Daily Management Review

After NYSE Delisting Announcement, China Telco Shares Lost 5% In Hong Kong


After NYSE Delisting Announcement, China Telco Shares Lost 5% In Hong Kong
After the New York Stock Exchange (NYSE) said last week that it would delist China’s three biggest telcos from the exchange under a plan that was branded “political” and of “limited” impact by China, there was a drop of as much as 5 per cent in the shares of the three companies at the Hong Kong exchange on Monday where the companies are also listed.
China Mobile Ltd, China Telecom Corp Ltd and China Unicom Hong Kong Ltd would be delisted from its stock exchange, the NYSE said on Thursday. This was to conform to the move by the United States government in November last year to ban US investments in 31 companies that it found to be either owned or under the control of the Chinese military.
The US plan was “politically motivated”, said the China Securities Regulatory Commission in reply to a question-and-answer posted on its website on Sunday.
It said that move of the US “completely disregards the actual situation of the relevant companies and the legitimate rights and interests of global investors and severely undermines normal market rules”.
The regulator said that the American Deposit Receipts listed by the three telcos have a total market value of less than 20 billion yuan or $3.07 billion, which is equivalent to 2.2 per cent of the total equity of the companies.
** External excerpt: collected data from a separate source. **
(* ===== verification/VpnGateway.v ===== *)
(** * The VPN gateway

    The hooks that keep the flow table, the rate buckets and the WireGuard device
    in step with the peer table (internal/server/vpn_gateway.go), and the packet
    pipeline (internal/server/vpn_packet.go) over the parser, the peer table, the
    rate limiter, the packet policy and the denial aggregator.

    The device is a third-party package; the gateway's calls into it are the
    recorded commands.  Calls of the metrics sink are recorded likewise. *)

From stdpp Require Import base list gmap sets strings relations.
From Stdlib Require Import Ascii.
From S2P Require Import Prelude GoStrings GoNet GoCrypto GoFloat Routing VpnPool VpnPolicy VpnWire VpnFlows VpnRate VpnDenials VpnPeers.
Local Open Scope Z_scope.

(** UAPI writes to the WireGuard device. *)
Inductive device_cmd :=
| DeviceInstall (publicKey address : bytes)
| DeviceRemove (publicKey : bytes).

(** [g_rate] is [Config.PacketRatePerPeer], [g_relays] the protocols whose relay
    is installed, [g_dropped] the calls of [metrics.Dropped]. *)
Record vpnGateway := mkGateway {
  g_peers : vpnPeerTable;
  g_flows : vpnFlowTable;
  g_buckets : gmap bytes packetBucket;
  g_rate : Z;
  g_self : bytes;
  g_relays : list Z;
  g_device : list device_cmd;
  g_dropped : list (bytes * ErrorClass);
  g_denials : denialAggregator;
}.

Definition with_peers (g : vpnGateway) (t : vpnPeerTable) : vpnGateway :=
  mkGateway t (g_flows g) (g_buckets g) (g_rate g) (g_self g) (g_relays g) (g_device g) (g_dropped g) (g_denials g).
Definition with_flow_table (g : vpnGateway) (t : vpnFlowTable) : vpnGateway :=
  mkGateway (g_peers g) t (g_buckets g) (g_rate g) (g_self g) (g_relays g) (g_device g) (g_dropped g) (g_denials g).
Definition with_rate_buckets (g : vpnGateway) (b : gmap bytes packetBucket) : vpnGateway :=
  mkGateway (g_peers g) (g_flows g) b (g_rate g) (g_self g) (g_relays g) (g_device g) (g_dropped g) (g_denials g).
Definition with_device (g : vpnGateway) (c : device_cmd) : vpnGateway :=
  mkGateway (g_peers g) (g_flows g) (g_buckets g) (g_rate g) (g_self g) (g_relays g) (g_device g ++ [c]) (g_dropped g) (g_denials g).

(** ** Rate buckets *)

Definition forgetBucket (g : vpnGateway) (peerID : bytes) : vpnGateway := with_rate_buckets g (delete peerID (g_buckets g)).

(** The rate that binds a peer; zero is unlimited. *)
Definition peer_rate (g : vpnGateway) (e : vpnPeerEntry) : Z :=
  if e_RateLimit e <=? 0 then g_rate g else e_RateLimit e.

Definition bucketFor (g : vpnGateway) (e : vpnPeerEntry) (now : Z) : packetBucket :=
  default (newPacketBucket (peer_rate g e) now) (g_buckets g !! e_PeerID e).

(** [bucketFor(entry).Allow()]: peers without a limit share a bucket that always
    admits and is never written. *)
Definition rate_admits (g : vpnGateway) (e : vpnPeerEntry) (now : Z) : bool * vpnGateway :=
  if peer_rate g e <=? 0 then (true, g)
  else
    let '(ok, b) := bucket_Allow (bucketFor g e now) now in
    (ok, with_rate_buckets g (<[e_PeerID e := b]> (g_buckets g))).

(** ** Peer hooks *)

Section hooks.
Context `{GoUnicode}.

(** The iteration order over a peer's flows. *)
Context (order : gset vpnFlowKey -> list vpnFlowKey).

Definition peerApplied (g : vpnGateway) (e : vpnPeerEntry) : vpnGateway :=
  with_device (forgetBucket g (e_PeerID e)) (DeviceInstall (e_PublicKey e) (e_VPNIP e)).

Definition peerKeyReplaced (g : vpnGateway) (oldKey : bytes) : vpnGateway := with_device g (DeviceRemove oldKey).

Definition peerRemoved (g : vpnGateway) (e : vpnPeerEntry) : vpnGateway :=
  let g := with_device (forgetBucket g (e_PeerID e)) (DeviceRemove (e_PublicKey e)) in
  with_flow_table g (closePeer (g_flows g) (e_PeerID e) (order (peer_flows (g_flows g) (e_PeerID e)))).1.

Definition run_event (g : vpnGateway) (ev : peer_event) : vpnGateway :=
  match ev with
  | onApply e => peerApplied g e
  | onRemove e => peerRemoved g e
  | onReplacePublicKey oldKey _ _ => peerKeyReplaced g oldKey
  end.

Definition ApplyPeer (g : vpnGateway) (row : VPNPeer) (now clock later : Z) : vpnGateway * result unit row_err :=
  let '(t, events, r) := table_ApplyPeer (g_peers g) row now clock later in
  (foldl run_event (with_peers g t) events, r).

Definition RemovePeer (g : vpnGateway) (peerID : bytes) : vpnGateway :=
  let '(t, events) := table_RemovePeer (g_peers g) peerID in
  foldl run_event (with_peers g t) events.

(** [loadPeers] after the read succeeded: every row with the clock readings it is
    applied at, and the number of rows refused. *)
Definition loadPeers (g : vpnGateway) (rows : list (VPNPeer * (Z * Z * Z))) : vpnGateway * Z :=
  foldl (fun '(g, refused) '(row, (now, clock, later)) =>
    let '(g, r) := ApplyPeer g row now clock later in
    (g, if is_ok r then refused else refused + 1)) (g, 0) rows.
End hooks.

(** ** Refusals *)

Definition vpnProtocolUnparsed : bytes := #"unknown".
Definition StreamProtocolICMPEcho : bytes := #"icmp-echo".

Definition vpnProtocolLabel (number : Z) : bytes :=
  if number =? ProtocolTCP then #"tcp"
  else if number =? ProtocolUDP then #"udp"
  else if number =? ProtocolICMP then StreamProtocolICMPEcho
  else vpnProtocolUnparsed.

Definition vpnPeerRefusalReason (class : ErrorClass) : bytes :=
  match class with
  | ClassPeerRevoked => #"the peer is disabled or revoked"
  | ClassPeerExpired => #"the peer configuration has expired"
  | _ => #"the source address does not belong to a peer of this gateway"
  end.

Definition wire_err_text (e : wire_err) : bytes :=
  match e with
  | errVPNWireNotIPv4 => #"vpn: the tunnel carries ipv4 only"
  | errVPNWireShortPacket => #"vpn: packet is shorter than the ipv4 header it declares"
  | errVPNWireTruncatedTransport => #"vpn: the transport header is truncated"
  end.

(** What a datagram meets: the clock at the peer lookup, at the rate limiter and
    at the audit window, the orders a sweep of the audit maps takes, and the
    answers of the audit repository. *)
Record packet_env := mkEnv {
  x_now : Z;
  x_tick : Z;
  x_later : Z;
  x_keys : list denialKey;
  x_classes : list ErrorClass;
  x_create : denialEntry -> bool;
}.

(** What becomes of a datagram: refused and recorded, or handed to a relay. *)
Inductive verdict :=
| Refused (d : vpnDenial)
| Dispatched (protocol : Z) (e : vpnPeerEntry) (p : vpnWirePacket).

(** [metrics.Dropped] and [denials.Record]. *)
Definition refuse (g : vpnGateway) (x : packet_env) (label : bytes) (d : vpnDenial) : vpnGateway * verdict :=
  (mkGateway (g_peers g) (g_flows g) (g_buckets g) (g_rate g) (g_self g) (g_relays g) (g_device g)
     (g_dropped g ++ [(label, dn_Class d)])
     (Record_ (g_denials g) d (x_later x) (x_keys x) (x_classes x) (x_create x)), Refused d).

Definition denyUnparsed (g : vpnGateway) (x : packet_env) (cause : wire_err) : vpnGateway * verdict :=
  refuse g x vpnProtocolUnparsed
    (mkDenial [] ClassProtocolUnsupported (#"the datagram could not be parsed: " ++ wire_err_text cause) vpnProtocolUnparsed [] 0).

Definition denyPacket (g : vpnGateway) (x : packet_env) (label : bytes) (p : vpnWirePacket) (e : vpnPeerEntry)
    (class : ErrorClass) (reason : bytes) : vpnGateway * verdict :=
  refuse g x label (mkDenial (e_PeerID e) class reason label (w_Dst p) (w_DstPort p)).

Definition denyPolicy (g : vpnGateway) (x : packet_env) (label : bytes) (p : vpnWirePacket) (e : vpnPeerEntry)
    (err : PacketError) : vpnGateway * verdict :=
  denyPacket g x label p e (pe_class err) (pe_reason err).

(** ** The packet pipeline *)

Definition isSelfAddress (g : vpnGateway) (address : bytes) : bool :=
  negb (bool_decide (g_self g = [])) && seq_eqb (g_self g) address.

Definition setSelfAddress (g : vpnGateway) (address : bytes) : vpnGateway :=
  mkGateway (g_peers g) (g_flows g) (g_buckets g) (g_rate g) address (g_relays g) (g_device g) (g_dropped g) (g_denials g).

Definition dispatch (g : vpnGateway) (x : packet_env) (name label : bytes) (p : vpnWirePacket) (e : vpnPeerEntry) :
    vpnGateway * verdict :=
  if negb (bool_decide (w_Protocol p ∈ g_relays g)) then
    denyPacket g x label p e ClassStackError (#"the " ++ name ++ #" relay is not installed in this build")
  else (g, Dispatched (w_Protocol p) e p).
“Even if delisted, the direct impact on the companies’ development and market operation is quite limited,” it said.
There was a 4.5 per cent decline in China Mobile’s shares in Hong Kong on Monday which was its lowest price since July 2007. On the other hand, drops of 5.6 per cent and 3.4 per cent were also experienced by the shares of China Telecom and China Unicom respectively compared to a 0.8 per cent fall in the benchmark Hang Seng Index.
They had not received any delisting notification from the NYSE, the three companies have said.
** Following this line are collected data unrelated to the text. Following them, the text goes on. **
Lemma bypass_preserves cfg s t q r now :
  sys_inv cfg s -> sy_threads s !! t = Some (Bypassing q) ->
  sys_inv cfg (mkSystem (sy_cache s) (<[t := Answered q r FromInner]> (sy_threads s))
    (sy_log s ++ [mkDecision q r now (sy_flushes s) (sy_flushes s)]) (sy_flushes s) (sy_polling s)).
Proof.
  intros Hi Ht. apply (inv_same_calls cfg s); try done; cbn [sy_cache sy_threads sy_log].
  - intros k e He. apply (entry_ok_sub s _ k e e); [done|cbn [sy_log]; set_solver|done|done|by apply (si_entry cfg s Hi)].
  - apply Hi.
  - set_solver.
  - by eapply owner_moved.
  - intros t' th' [[-> ->]|[_ Hth]]%insert_cases; [right; apply logged_backed|by left].
Qed.

Lemma store_preserves cfg s t q c started r now order :
  sys_inv cfg s -> sy_threads s !! t = Some (Calling q c started) -> order ≡ₚ map_to_list (ac_entries (sy_cache s)) ->
  sys_inv cfg (mkSystem (Authorize_store (sy_cache s) q r now order) (<[t := Stored q c r]> (sy_threads s))
    (sy_log s ++ [mkDecision q r now started (sy_flushes s)]) (sy_flushes s) (sy_polling s)).
Proof.
  intros Hi Ht Hp. destruct (store_spec (sy_cache s) (authorizationCacheKey q) (is_nil r) r now order Hp) as (Ea & Hb & He).
  { intros k e Hk. by apply (si_entry cfg s Hi) in Hk as [? _]. }
  unfold Authorize_store. set (a' := store _ _ _ _ _ _) in *. clearbody a'. pose proof (si_thread cfg s Hi t _ Ht) as [Hf Hc].
  apply (inv_same_calls cfg s); cbn [sy_cache sy_threads sy_log]; try (by rewrite Ea); try done.
  - intros k e [[-> ->]|Hk]%He.
    + split; [apply key_not_nil|]. split; [done|]. eexists. split; [apply elem_of_app; right; by apply list_elem_of_singleton|].
      cbn. rewrite Ea. done.
    + apply (entry_ok_sub s _ k e e); [by cbn; rewrite Ea|cbn [sy_log]; set_solver|done|done|by apply (si_entry cfg s Hi)].
  - apply Hb, Hi.
  - set_solver.
  - by eapply owner_moved.
  - intros t' th' [[-> ->]|[_ Hth]]%insert_cases; [right|by left]. simpl. rewrite Ea. split_and!; [done|done|apply logged_backed].
Qed.

(** A step of the owner of a call that rewrites that call object and possibly
    removes its in-flight link. *)
Lemma owner_step cfg s t th th' q c fl call' :
  sys_inv cfg s -> sy_threads s !! t = Some th -> owns th = Some (q, c) -> (owns th' = Some (q, c) \/ owns th' = None) ->
  ((ac_inFlight (sy_cache s) !! authorizationCacheKey q = Some c /\ fl = delete (authorizationCacheKey q) (ac_inFlight (sy_cache s))) \/
   fl = ac_inFlight (sy_cache s)) ->
  let s' := mkSystem (with_calls (sy_cache s) fl (<[c := call']> (ac_calls (sy_cache s))) (ac_next (sy_cache s)))
              (<[t := th']> (sy_threads s)) (sy_log s) (sy_flushes s) (sy_polling s) in
  thread_ok s' th' ->
  (if call_done call' then call_allowed call' = is_nil (call_err call') /\ backed (sy_log s) q (call_err call') else owns th' = Some (q, c)) ->
  (forall k, fl !! k <> Some c) ->
  sys_inv cfg s'.
Proof.
  intros Hi Ht Ho Ho' Hfl s' Hok Hcall Hfc. pose proof (owner_eq _ _ _ Ht) as Hot. rewrite Ho in Hot.
  assert (forall t' q' c', t <> t' -> owner (sy_threads s) t' = Some (q', c') -> c' <> c) as Hne.
  { intros t' q' c' Hn H' ->. by apply Hn, (si_unique cfg s Hi t t' q q' c). }
  assert (forall k' c', owned (sy_threads s) k' c' -> c' <> c -> owned (<[t := th']> (sy_threads s)) k' c') as Hown.
  { intros k' c' (t' & q' & H' & Hk') Hn. exists t', q'. rewrite owner_insert_ne; [done|]. intros <-. congruence. }
  assert (fl ⊆ ac_inFlight (sy_cache s)) as Hsub by (destruct Hfl as [[_ ->]| ->]; [apply delete_subseteq|done]).
  split; subst s'; cbn [sy_cache sy_threads sy_log sy_flushes ac_config ac_entries ac_inFlight ac_calls ac_next with_calls].
  - apply Hi.
  - intros k e He. by apply (entry_ok_sub s _ k e e), (si_entry cfg s Hi).
  - apply Hi.
  - intros t' q' c'. destruct (decide (t = t')) as [<-|]; [intros _; by eapply si_enabled|rewrite owner_insert_ne by done; apply Hi].
  - intros k' c' Hk'. apply Hown; [by eapply si_flight, lookup_weaken|]. intros ->. by apply Hfc in Hk'.
  - intros c'. destruct (decide (c = c')) as [<-|]; [intros _|rewrite lookup_insert_ne by done; apply Hi].
    apply (si_fresh cfg s Hi). destruct (owner_call cfg s t q c Hi Hot) as (? & -> & _). done.
  - intros t1 t2 q1 q2 c'. destruct (decide (t = t1)) as [<-|], (decide (t = t2)) as [<-|];
      rewrite ?owner_insert_eq, ?owner_insert_ne by done; [done| | |apply Hi]; destruct Ho' as [->| ->]; try done.
    + intros [= <- <-] H2. by apply Hne in H2.
    + intros H1 [= <- <-]. by apply Hne in H1.
  - intros t' th2 [[-> ->]|[Hn Hth]]%insert_cases; [done|]. pose proof (si_thread cfg s Hi t' th2 Hth) as Hok2.
    pose proof (owner_eq _ _ _ Hth) as Ho2.
    assert (forall q' c', owns th2 = Some (q', c') -> c <> c') as Hnc.
    { intros q' c' E'. rewrite E' in Ho2. by apply not_eq_sym, (Hne t' q'). }
    assert (forall q' c', c <> c' -> ac_inFlight (sy_cache s) !! authorizationCacheKey q' = Some c' -> fl !! authorizationCacheKey q' = Some c') as Hkeep.
    { intros q' c' Hcc Hfq. destruct Hfl as [[Hq ->]| ->]; [|done]. apply lookup_delete_Some. split; [|done]. intros Ek. rewrite Ek in Hq. congruence. }
    destruct th2 as [|q' c' st|q' c' r|q' c' r|q' c'|q' r o]; simpl in *; try done.
    1-2: rewrite lookup_insert_ne by eauto; naive_solver.
    { rewrite lookup_insert_ne by eauto. split; [|apply Hok2]. intros k' Hk'. eapply lookup_weaken in Hk'; [|exact Hsub]. by apply Hok2 in Hk'. }
    destruct Hok2 as (call2 & Hc2 & Hw). destruct (decide (c = c')) as [<-|].
    + exists call'. rewrite lookup_insert_eq. split; [done|]. destruct (owner_call cfg s t q c Hi Hot) as (call1 & Hc1 & Hd1).
      assert (call2 = call1) as -> by congruence. rewrite Hd1 in Hw. destruct Hw as (t3 & q3 & Ho3 & Hk3).
      assert (t3 = t) as -> by (by eapply (si_unique cfg s Hi)). rewrite Hot in Ho3. injection Ho3 as <-.
      destruct (call_done call'); [|exists t, q; by rewrite owner_insert_eq]. destruct Hcall as [? (d & ? & ? & ?)].
      split; [done|]. exists d. split_and!; [done|congruence|done].
    + exists call2. rewrite lookup_insert_ne by done. split; [done|]. destruct (call_done call2); [done|]. by apply Hown.
Qed.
The delisting decision matched expectations, said Citic Securities analysts in a research note. “The three firms on average only have 1.5% of their shares listed in the U.S. and the rest in Hong Kong, have ample liquidity, and haven’t done any fundraising in the U.S. for 20 years. Having shares listed in the U.S. will only pose more risk for them.”
In recent weeks, there has been a toughening of its hard-line stance against China by the administration of the outgoing US president Donald Trump. Dozens of Chinese companies were added to a trade blacklist in December by the US Commerce Department over allegations that China used those companies to gain access to civilian technology and use them for military purposes.
It would take “necessary measures” to safeguard the interests of Chinese companies, China’s commerce ministry said on Sunday.
“In recent years it’s been quite normal to see Chinese firms delist in the U.S. or have secondary listings in Hong Kong,” Citic analysts wrote on Monday. “With the delisting, the three telcos will get a chance to have their shares re-evaluated and reduce financial disclosure cost.”